HAMMER: Originally employed as a weapon of war, the hammer nowadays
is used as a kind of divining rod to locate expensive car
parts not far from the object we are trying to hit.
MECHANIC'S KNIFE: Used to open and slice through the contents of
cardboard cartons delivered to your front door; works
particularly well on boxes containing convertible tops or
tonneau covers.
ELECTRIC HAND DRILL: Normally used for spinning steel Pop rivets in
their holes until you die of old age, but it also works great
for drilling rollbar mounting holes in the floor of a sports
car just above the brake line that goes to the rear axle.
HACKSAW: One of a family of cutting tools built on the Ouija board
principle. It transforms human energy into a crooked,
unpredictable motion, and the more you attempt to influence
its course, the more dismal your future becomes.
VISE-GRIPS: Used to round off bolt heads. If nothing else is
available, they can also be used to transfer intense welding
heat to the palm of your hand.
OXYACETYLENE TORCH: Used almost entirely for lighting those stale
garage cigarettes you keep hidden in the back of the Whitworth
socket drawer (What wife would think to look in _there_?) because
you can never remember to buy lighter fluid for the Zippo lighter
you got from the PX at Fort Campbell.
ZIPPO LIGHTER: See oxyacetylene torch.
WHITWORTH SOCKETS: Once used for working on older British cars and
motorcycles, they are now used mainly for hiding six-month old
Salems from the sort of person who would throw them away for no
good reason.
DRILL PRESS: A tall upright machine useful for suddenly snatching flat
metal bar stock out of your hands so that it smacks you in the
chest and flings your beer across the room, splattering it
against the Rolling Stones poster over the bench grinder.
WIRE WHEEL: Cleans rust off old bolts and then throws them somewhere under
the workbench with the speed of light. Also removes fingerprint
whorls and hard-earned guitar callouses in about the time it takes
you to say, "Django Reinhardt".
HYDRAULIC FLOOR JACK: Used for lowering sports cars to the ground after
you have installed a set of expensive lowered road springs,
trapping the jack handle firmly under the front air dam.
EIGHT-FOOT LONG DOUGLAS FIR 2X4: Used for levering a car upward off
a hydraulic jack.
TWEEZERS: A tool for removing wood splinters.
PHONE: Tool for calling your neighbor Chris to see if he has another
hydraulic floor jack.
SNAP-ON GASKET SCRAPER: Theoretically useful as a sandwich tool for
spreading mayonnaise; used mainly for getting dog-doo off
your boot.
E-Z OUT BOLT AND STUD EXTRACTOR: A tool that snaps off in bolt holes
and is ten times harder than any known drill bit.

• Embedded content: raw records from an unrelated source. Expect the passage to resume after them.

(** A directory channel carries documents exactly. Take a writer and a
    reader with the same key and counter. The reader accepts a list of
    documents, whatever bytes arrive, exactly when these bytes start with what
    the writer puts on the wire for the same documents in the same order: each
    between one byte and six mebibytes, cut into chunks of one mebibyte and
    sealed under consecutive counters. So nothing altered, reordered, replayed
    or cut short is ever taken for a document. *)
Theorem document_channel `{!OnionPrimitivesLaws} (docs : list bytes) (w s : SecureTransportSession) :
  ts_poisoned w = false -> ts_poisoned s = false -> cn_room (ts_stream w) = None -> is_bytes (cn_in (ts_stream s)) ->
  ts_send_key w = ts_recv_key s -> ts_send_counter w = ts_recv_counter s ->
  ts_send_counter w + 7 * Z.of_nat (length docs) <= u64_MAX ->
  (exists s', read_documents (length docs) s = (s', Ok docs)) <->
  (exists w' wire rest, write_documents docs w = (w', Ok tt) /\
     cn_out (ts_stream w') = cn_out (ts_stream w) ++ wire /\ cn_in (ts_stream s) = wire ++ rest).
Proof.
  intros Hw. revert w s Hw. induction docs as [|d docs IH]; intros w s Hw Hs Hr Hb Hk Hc Hmax.
  { split; intros _; [exists w, [], (cn_in (ts_stream s))|by exists s]. cbn. by rewrite app_nil_r. }
  cbn [length] in Hmax. set (fs := frames (ts_recv_key s) (ts_recv_counter s) (document_frames d)).
  set (k := Z.of_nat (length (document_frames d))).
  assert (Hk7 : document_ok d -> k <= 7) by (intros Hd; pose proof (document_frames_count d Hd); lia).
  assert (Hstep : forall rest, is_bytes rest -> document_ok d ->
    (exists s', read_documents (length docs) (received s rest k) = (s', Ok docs)) <->
    (exists w' wire rest', write_documents docs (sent w fs k) = (w', Ok tt) /\
       cn_out (ts_stream w') = cn_out (ts_stream w) ++ fs ++ wire /\ rest = wire ++ rest')).
  { intros rest Hrb Hd. specialize (Hk7 Hd). rewrite (IH (sent w fs k) (received s rest k)); try done;
      cbn [sent received set_counters set_stream ts_stream ts_send_counter ts_recv_counter cn_out cn_in]; try lia.
    by setoid_rewrite <- app_assoc. }
  cbn [length read_documents write_documents]. unfold bind at 1 3. split.
  - intros [s' Hread]. destruct (read_document s) as [s1 [d1|]] eqn:Er; [|done]. unfold bind, ret in Hread.
    destruct (read_documents (length docs) s1) as [s2 [l|]] eqn:Erl; [|done]. injection Hread as -> -> ->.
    apply read_document_iff in Er as (Hd & rest & Hin & ->); [|done|done|lia].
    assert (Hrb : is_bytes rest) by (rewrite Hin in Hb; by apply Forall_app in Hb as []).
    destruct (proj1 (Hstep rest Hrb Hd)) as (w' & wire & rest' & Hwr & Hout & ->); [by eexists|].
    exists w', (fs ++ wire), rest'. rewrite Hin, <- app_assoc. split_and!; try done.
    destruct (write_document d w) as [w1 r] eqn:Ew. pose proof (proj2 (write_document_iff w (sent w fs k) d Hw Hr ltac:(lia))) as Hwi.
    rewrite Hk, Hc in Hwi. rewrite Hwi in Ew by done. by injection Ew as <- <-.
  - intros (w' & wire & rest & Hwr & Hout & Hin). destruct (write_document d w) as [w1 [[]|]] eqn:Ew; [|done].
    apply write_document_iff in Ew as (Hd & ->); [|done|done|lia]. rewrite Hk, Hc in Hwr. fold fs k in Hwr.
    specialize (Hk7 Hd). destruct (write_documents_sent docs (sent w fs k) w' Hw Hr ltac:(cbn; lia) Hwr) as (wire' & n & ->).
    rewrite sent_sent in Hout. cbn [sent set_counters set_stream ts_stream cn_out] in Hout. apply app_inv_head in Hout as <-. rewrite <- app_assoc in Hin.
    assert (Hrb : is_bytes (wire' ++ rest)) by (rewrite Hin in Hb; by apply Forall_app in Hb as []).
    destruct (proj2 (Hstep _ Hrb Hd)) as [s' Hs']; [eexists _, wire', rest; split_and!; [exact Hwr|by rewrite sent_sent|done]|].
    assert (Er : read_document s = (received s (wire' ++ rest) k, Ok d)) by (apply read_document_iff; [done|done|lia|eauto]).
    exists s'. rewrite Er. unfold bind. by rewrite Hs'.
Qed.
Lemma exec_inner_tracks w t h w' seen : tracks w t -> exec w (CInner h) = Some (w', seen) -> tracks w' (t ++ seen) /\ justified t seen.
Proof.
  intros [Hs Hf Hu Hh]. cbn [exec]. destruct (w_sockets w !! h) as [[S s]|] eqn:Eh; [|done]. destruct (Hs _ _ _ Eh) as (k & Ek & _).
  unfold into_inner. rewrite Ek. intros [= <- <-]. cbn. assert (Hown : streams w !! h = Some (Some k)) by (apply streams_lookup; by exists S, s).
  assert (Hst : forall flags ctl, streams (mkWorld flags (delete h (w_sockets w)) ctl) = delete h (streams w)) by (intros; unfold streams; cbn; by rewrite fmap_delete).
  split; [split|].
  - cbn. intros h2 S2 s2 [Hne E]%lookup_delete_Some. destruct (Hs _ _ _ E) as (k2 & Ek2 & Hst2). exists k2. split; [done|]. apply stage_app; [done|].
    apply spares_one; [done|]. intros [= <-]. apply Hne, (Hu h h2 k); [done|]. apply streams_lookup. by exists S2, s2.
  - intros f. cbn. rewrite is_set_snoc, <- Hf. naive_solver.
  - rewrite Hst. intros h1 h2 k'. rewrite !lookup_delete_Some. intros [_ H1] [_ H2]. by eapply Hu.
  - rewrite Hst. intros k'. rewrite held_snoc. intros [[f' ?]|[Hne Hk]]; [done|]. destruct (Hh k' Hk) as [h2 Hh2]. exists h2.
    rewrite lookup_delete_ne; [done|]. intros <-. rewrite Hown in Hh2. by injection Hh2 as ->.
  - apply justified_none; [intros k' f'|intros k']; by rewrite list_elem_of_singleton.
Qed.

Lemma exec_failure_tracks w t now w' seen :
  tracks w t -> exec w (CFailure now) = Some (w', seen) -> tracks w' (t ++ seen) /\ justified t seen.
Proof.
  intros Ht. pose proof (tr_flags _ _ Ht) as Hf. cbn [exec]. destruct (trip now (w_flags w) (w_controller w)) as [flags ctl] eqn:Et.
  apply trip_flags in Et as [Ek Hfl]. unfold is_tripped. rewrite Ek. intros [= <- <-].
  case_bool_decide as Hin; (apply tracks_flags; [done|by repeat constructor|set_solver..|]); intros f.
  - rewrite is_set_snoc, <- Hf. destruct Hfl as [->| ->]; [|rewrite elem_of_union, elem_of_singleton]; naive_solver.
  - rewrite app_nil_r, <- Hf. destruct Hfl as [->| ->]; [done|]. set_solver.
Qed.

(** The transitions of one socket. *)
Lemma exec_move_tracks w t h S S' (s : GuardedSocket S) (s' : GuardedSocket S') flags e :
  tracks w t -> handle w h S = Some s -> gs_stream s' = gs_stream s -> plain e -> (forall k f, STouched k f <> e) -> (forall k, SRaw k <> e) ->
  (forall k, stage k (gs_kill s) S t -> gs_stream s = Some k -> stage k (gs_kill s') S' (t ++ [e])) -> (forall f, f ∈ flags <-> is_set f (t ++ [e])) ->
  tracks (set_flags (put w h s') flags) (t ++ [e]) /\ justified t [e].
Proof.
  intros Ht Eh%handle_inv ? ? ? ? Hst ?. apply (tracks_move w t h S S' s); try done. intros k Ek.
  destruct (tr_sockets _ _ Ht _ _ _ Eh) as (k' & Ek' & Hk). simplify_eq. by apply Hst.
Qed.

Lemma exec_tracks w t c w' seen : tracks w t -> exec w c = Some (w', seen) -> tracks w' (t ++ seen) /\ justified t seen.
Proof.
  intros Ht. pose proof (tr_sockets _ _ Ht) as Hs. pose proof (tr_flags _ _ Ht) as Hf.
  destruct c as [h stream kill|h|h|h|h|h|stream|h inner|h inner|h inner|h inner|h inner|h inner|now|].
  - by apply exec_new_tracks.
  - cbn [exec]. destruct (handle w h Uninitialized) as [s|] eqn:Eh; [|done]. destruct (Hs _ _ _ (handle_inv _ _ _ _ Eh)) as (k & Ek & _).
    rewrite Ek. intros [= <- <-]. cbn. eapply (exec_move_tracks w t h Uninitialized Verifying s _ (w_flags w)); try done.
    + intros k' Hst. rewrite Ek. intros [= <-]. by apply stage_begin.
    + intros f. rewrite quiet_flags; [apply Hf|by repeat constructor].
  - cbn [exec]. destruct (handle w h Verifying) as [s|] eqn:Eh; [|done]. destruct (Hs _ _ _ (handle_inv _ _ _ _ Eh)) as (k & Ek & _).
    rewrite Ek. intros [= <- <-]. cbn. eapply (exec_move_tracks w t h Verifying ActiveGuarded s _ (w_flags w)); try done.
    + intros k' Hst. rewrite Ek. intros [= <-]. by apply stage_verified.
    + intros f. rewrite quiet_flags; [apply Hf|by repeat constructor].
  - cbn [exec]. destruct (handle w h Verifying) as [s|] eqn:Eh; [|done]. cbn. intros [= <- <-].
    eapply (exec_move_tracks w t h Verifying DroppedFailClosed s); try done; [|by apply flags_set]. intros k Hst _. apply stage_snoc; [by eapply stage_dropped|done].
  - cbn [exec]. destruct (handle w h ActiveGuarded) as [s|] eqn:Eh; [|done]. cbn. intros [= <- <-].
    eapply (exec_move_tracks w t h ActiveGuarded DroppedFailClosed s); try done; [|by apply flags_set]. intros k Hst _. apply stage_snoc; [by eapply stage_dropped|done].
  - by apply exec_inner_tracks.
  - cbn [exec]. destruct (owned w stream) eqn:Ho; [done|]. intros [= <- <-]. assert (Hq : Forall quiet [SRaw stream]) by (by repeat constructor). split; [|split].
    + apply (tracks_step w t); [done|by apply quiet_plain|done|intros ? ? ?; apply tracks_keep; [done|by apply quiet_plain]|].
      intros f. rewrite quiet_flags by done. apply Hf.
    + intros k f. by rewrite list_elem_of_singleton.
    + intros k [= ->]%list_elem_of_singleton [h Hh]%(tr_held _ _ Ht). by apply (owned_false w stream h).
  - apply (exec_guarded_tracks _ _ _ _ poll_write); [done| |done]. intros ? ? ?. apply poll_guarded_touches.
  - apply (exec_guarded_tracks _ _ _ _ poll_read); [done| |done]. intros ? ? ?. apply poll_guarded_touches.
  - apply exec_poll_tracks; [|done]. intros ? ? ?. apply poll_guarded_touches.
  - apply exec_poll_tracks; [|done]. intros ? ? ?. apply poll_guarded_touches.
  - apply exec_poll_tracks; [|done]. intros ? ? ?. apply poll_guarded_touches.
  - apply exec_poll_tracks; [|done]. intros ? ? ?. apply poll_guarded_touches.
  - by apply exec_failure_tracks.
  - cbn [exec]. destruct (reset (w_flags w) (w_controller w)) as [flags ctl] eqn:Et. injection Et as <- <-. intros [= <- <-].
    apply tracks_flags; [done|by repeat constructor|by intros ? ?; rewrite list_elem_of_singleton|by intros ?; rewrite list_elem_of_singleton|]. intros f. cbn.
    rewrite is_set_snoc, <- Hf, elem_of_difference, elem_of_singleton. naive_solver.
Qed.
Lemma gone_listen id v m : gone_ok true v -> gone_ok true (listen id v m).
Proof.
  intros []. constructor; try done; cbn.
  - by apply prefix_app_r.
  - intros Hs. destruct (go_shut0 Hs) as [He Hw]. rewrite He. cbn. rewrite app_nil_r. done.
Qed.

(** A message for a stream out of service. *)
Lemma listen_closed s V m : session_ok s V -> m.1.2 ∈ ss_closed s -> session_ok s (fun id => listen id (V id) m).
Proof.
  intros Hok Hin. pose proof Hok as []. constructor; try done. intros id. specialize (so_flow0 id).
  destruct (decide (m.1.2 = id)) as [<-|Hne]; [|rewrite listen_plain by auto; done].
  rewrite bool_decide_true in * by done. destruct (ss_streams s !! m.1.2); cbn in *; [naive_solver|]. by apply gone_listen.
Qed.

(** A message that is no data leaves the streams' logs alone. *)
Lemma listen_control s V m :
  session_ok s V -> plain m = true -> session_ok s (fun id => listen id (V id) m).
Proof. intros Hok Hm. apply (session_ok_same s _ V); try done; [apply Hok|]. intros id. apply listen_plain. auto. Qed.

Definition credit (st : Stream) : bool := wrapping_sub u32_MAX (st_received st) (st_written st) <? WINDOW_CELLS.

Lemma credit_spec st v : live_ok st v -> credit st = (st_received st - st_written st <? WINDOW_CELLS).
Proof. intros []. unfold credit, wrapping_sub. rewrite Z.mod_small; [done|]. revert lo_counts0. unfold_ints. lia. Qed.

Lemma live_data st v id d st' :
  live_ok st v -> st_received_end st = false -> credit st = true -> st_received st + 1 <= u32_MAX ->
  try_send st (Some d) (st_received st + 1) (st_received_end st) = Some st' -> live_ok st' (listen id v (Data, id, d)).
Proof.
  intros Hl He Hc Hmax. rewrite (credit_spec _ _ Hl) in Hc. apply Z.ltb_lt in Hc. unfold try_send.
  destruct (st_writer st) eqn:Ew; [|done]. destruct (_ <? _)%nat; [cbn [andb]|done]. intros [= <-].
  destruct Hl. rewrite He in *. constructor; try done; cbn; rewrite ?lo_got_end0; cbn; rewrite ?Z.eqb_refl, ?app_nil_r; try done; try lia.
  - intros _. destruct (lo_queue0 Ew) as (q & Hq & Hlen & Hb). exists (q ++ [d]). rewrite Hq, !app_nil_r, fmap_app. split; [done|].
    rewrite length_app. cbn. split; [lia|]. rewrite join_app. cbn. rewrite app_nil_r, app_assoc, Hb. done.
  - by apply prefix_app_r.
  - intros Hs. destruct (lo_shut0 Hs) as (_ & ? & _). done.
Qed.
Definition boot_all (fs : Fs) (cs : list Startup) : Fs := foldl (fun fs c => (boot fs c).1) fs cs.

(** The policy a startup was given. *)
Definition startup_policy (c : Startup) : option RevocationPolicy := io_policy (su_env c) ≫= parse_policy.

Definition journal_policy (fs : Fs) : option AcceptedPolicy := fs_journal fs ≫= parse_accepted.

Definition supersedes (a a' : AcceptedPolicy) : Prop :=
  ap_generation a <= ap_generation a' /\ (ap_generation a = ap_generation a' -> ap_digest a = ap_digest a') /\
  (list_to_set (ap_revoked a) : gset bytes) ⊆ list_to_set (ap_revoked a').

Definition later_journal (fs fs' : Fs) : Prop :=
  forall a, journal_policy fs = Some a -> exists a', journal_policy fs' = Some a' /\ supersedes a a'.

Definition accepted_of (p : RevocationPolicy) : AcceptedPolicy :=
  mkAcceptedPolicy (rp_generation p) (policy_digest p) (rp_revoked p).

Lemma supersedes_trans a b c : supersedes a b -> supersedes b c -> supersedes a c.
Proof.
  intros (G1 & D1 & S1) (G2 & D2 & S2). split_and!; [lia| |by transitivity (list_to_set (ap_revoked b) : gset bytes)].
  intros E. rewrite D1, D2; [done|lia..].
Qed.

Lemma later_journal_trans fs1 fs2 fs3 : later_journal fs1 fs2 -> later_journal fs2 fs3 -> later_journal fs1 fs3.
Proof.
  intros H1 H2 a Ha. destruct (H1 a Ha) as (b & Hb & Hab). destruct (H2 b Hb) as (c & Hc & Hbc).
  exists c. split; [done|by eapply supersedes_trans].
Qed.

Lemma later_journal_refl fs fs' : fs_journal fs = fs_journal fs' -> later_journal fs fs'.
Proof. intros E a Ha. exists a. unfold journal_policy in *. rewrite <- E. split; [done|]. by split_and!. Qed.

Lemma rollback_check_supersedes p a : rollback_check p a = Ok tt -> supersedes a (accepted_of p).
Proof.
  unfold rollback_check. intros Hr. destruct (_ || _) eqn:E1 in Hr; [done|]. destruct (_ || _) eqn:E2 in Hr; [done|].
  reflect_bools. split_and!; cbn; [done| |].
  - intros E. rewrite E, Z.eqb_refl in *. cbn in *. reflect_bools. done.
  - intros x. rewrite !elem_of_list_to_set. intros Hx. destruct (decide (x ∈ rp_revoked p)) as [|Hn]; [done|].
    exfalso. match goal with H : existsb _ _ = false |- _ => apply not_true_iff_false in H; apply H end.
    apply existsb_exists. exists x. split; [by apply list_elem_of_In|].
    rewrite bool_decide_false; [done|]. by rewrite elem_of_list_to_set.
Qed.

Lemma read_journal_inv env fs previous :
  read_journal env fs = Ok previous ->
  match previous with Some a => journal_policy fs = Some a | None => fs_journal fs = None end.
Proof.
  unfold read_journal, journal_policy. intros Hr. destruct (read_bounded_file _ _ _) as [b|e] eqn:Eb.
  - apply read_bounded_some in Eb. rewrite Eb. destruct (parse_accepted b) eqn:Ea; simplify_eq; done.
  - case_bool_decide as Hk; simplify_eq. by eapply read_bounded_not_found in Eb; [|unfold MAX_POLICY_BYTES, u64_MAX; lia|].
Qed.

Context (parse_encode : forall a, parse_accepted (encode_accepted a) = Some a).

Lemma commit_locked_spec env fs keys quorum fs' r :
  commit_locked env fs keys quorum = (fs', r) ->
  later_journal fs fs' /\
  forall S, r = Ok S -> exists p, io_policy env ≫= parse_policy = Some p /\ policy_verify p keys quorum = Ok tt /\
    journal_policy fs' = Some (accepted_of p) /\ S = list_to_set (rp_revoked p).
Proof.
  unfold commit_locked. destruct (read_journal env fs) as [previous|e] eqn:Ej.
  2:{ intros [= <- <-]. split; [by apply later_journal_refl|done]. }
  apply read_journal_inv in Ej. destruct (read_bounded_file true _ _) as [b|] eqn:Eb.
  2:{ intros [= <- <-]. split; [by apply later_journal_refl|done]. }
  apply read_bounded_some in Eb. rewrite Eb. destruct (parse_policy b) as [p|] eqn:Ep.
  2:{ intros [= <- <-]. split; [by apply later_journal_refl|done]. }
  destruct (policy_verify p keys quorum) as [[]|e] eqn:Ev.
  2:{ intros [= <- <-]. split; [by apply later_journal_refl|done]. }
  destruct (match previous with Some a => rollback_check p a | None => Ok tt end) as [[]|e] eqn:Er.
  2:{ intros [= <- <-]. split; [by apply later_journal_refl|done]. }
  assert (Hnew : forall lock, journal_policy (mkFs lock (Some (encode_accepted (accepted_of p)))) = Some (accepted_of p))
    by (intros lock; unfold journal_policy; cbn; apply parse_encode).
  assert (Hlater : forall lock, later_journal fs (mkFs lock (Some (encode_accepted (accepted_of p))))).
  { intros lock a Ha. exists (accepted_of p). split; [apply Hnew|]. destruct previous as [a'|].
    - assert (a' = a) as -> by congruence. by apply rollback_check_supersedes.
    - unfold journal_policy in Ha. by rewrite Ej in Ha. }
  fold (accepted_of p). destruct (io_write env); cbn; intros [= <- <-];
    (split; [first [apply Hlater|by apply later_journal_refl]|]); intros S HS; simplify_eq. exists p. by split_and!.
Qed.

TIMING LIGHT: A stroboscopic instrument for illuminating grease
buildup on crankshaft pulleys.
TWO-TON HYDRAULIC ENGINE HOIST: A handy tool for testing the tensile
strength of ground straps and hydraulic clutch lines you may have
forgotten to disconnect.
CRAFTSMAN 1/2 x 16-INCH SCREWDRIVER: A large motor mount prying tool that
inexplicably has an accurately machined screwdriver tip on the end
without the handle.
BATTERY ELECTROLYTE TESTER: A handy tool for transferring sulfuric acid
from car battery to the inside of your toolbox after determining
that your battery is dead as a doornail, just as you thought.
AVIATION METAL SNIPS: See hacksaw.
TROUBLE LIGHT: The mechanic's own tanning booth. Sometimes called
a drop light, it is a good source of vitamin D, "the sunshine
vitamin", which is not otherwise found under cars at night.
Health benefits aside, its main purpose is to consume 40-watt
light bulbs at about the same rate that 105-mm howitzer shells
might be used during, say, the first few hours of the Battle
of the Bulge. More often dark than light, its name is somewhat
misleading.
PHILLIPS SCREWDRIVER: Normally used to stab the lids of old-style
paper-and-tin oil cans and splash oil on your shirt; can also be
used, as the name implies, to round off Phillips screw heads.
AIR COMPRESSOR: A machine that takes energy produced in a coal-burning
power plant 200 miles away and transforms it into compressed air
that travels by hose to a Chicago Pneumatic impact wrench that
grips rusty suspension bolts last tightened 40 years ago by
someone in Abingdon, Oxfordshire, and rounds them off.